Réponse du Ministère du travail, du plein emploi et de l'insertion publiée le 01/12/2022

Le Gouvernement connaît l'investissement du personnel de la sécurité sociale et souhaite préserver son pouvoir d'achat dans ce contexte d'inflation inédit. Pour cela, les quatre ministres en charge de la sécurité sociale ont demandé aux employeurs du régime général de la sécurité sociale d'ouvrir des négociations avec les organisations syndicales représentatives en vue d'une revalorisation du point d'indice des salariés de même ampleur que celle de la fonction publique.
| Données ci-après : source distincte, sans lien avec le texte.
(** C1, amended. The provider-id step writes [Spec.ProviderID] and
    nothing else: Status, the finalizers and the other Spec fields are
    as before, and when the instance's identifier encodes to a provider
    id the step ends without error with that provider id in Spec.  With
    a virtual machine service that writes no Spec field, a reconcile
    (deletion path or normal path) leaves every Spec field other than
    the provider id as it was. *)
Theorem C1_spec_frame
        (r : Controllers.machineReconciler) (ctx : Context.MachineContext)
        (vm : Infrav1.VirtualMachine) :
  let spec c := Infrav1.Spec (Context.VSphereMachine c) in
  let after_id := fst (Controllers.reconcileProviderID r ctx vm) in
  let providerID := Util.ConvertUUIDToProviderID (Infrav1.BiosUUID vm) in
  (Infrav1.Status (Context.VSphereMachine after_id)
   = Infrav1.Status (Context.VSphereMachine ctx)
   /\ Infrav1.Finalizers (Context.VSphereMachine after_id)
      = Infrav1.Finalizers (Context.VSphereMachine ctx)
   /\ Infrav1.Datacenter (spec after_id) = Infrav1.Datacenter (spec ctx)
   /\ Infrav1.Spec_Network (spec after_id) = Infrav1.Spec_Network (spec ctx)
   /\ (providerID <> "" ->
       snd (Controllers.reconcileProviderID r ctx vm) = None
       /\ Infrav1.ProviderID (spec after_id) = Some providerID))
  /\ ((forall c, spec (fst (Services.ReconcileVM (Controllers.vmService r) c)) = spec c) ->
      (forall c, spec (fst (Services.DestroyVM (Controllers.vmService r) c)) = spec c) ->
      let after := fst (Controllers.dispatch r ctx) in
      Infrav1.Datacenter (spec after) = Infrav1.Datacenter (spec ctx)
      /\ Infrav1.Spec_Network (spec after) = Infrav1.Spec_Network (spec ctx)).
Proof.
  cbv zeta. split.
  - pose proof (reconcileProviderID_frame r ctx vm) as (H1 & H2 & H3 & H4).
    pose proof (reconcileProviderID_result r ctx vm) as [_ H5].
    repeat split; assumption || apply H5; assumption.
  - intros HR HD. unfold Controllers.dispatch.
    destruct (negb _).
    + now rewrite (reconcileDelete_Spec r HD ctx).
    + apply (reconcileNormal_Spec r HR ctx).
Qed.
Trois accords nationaux ont ainsi été signés le 4 octobre dernier, permettant une revalorisation générale des salaires à hauteur de 3,5 %. Cette négociation est intervenue après la revalorisation en juillet 2022 des 30 000 salariés les plus faiblement rémunérés des caisses du régime général de la sécurité sociale et du versement d'un intéressement exceptionnel en octobre 2022 de 200 euros pour l'ensemble des agents.  La question du nombre de salariés nécessaire pour assurer les missions de service public de la sécurité sociale est discutée avec les caisses nationales dans le cadre de la négociation des prochaines conventions d'objectifs et de gestion.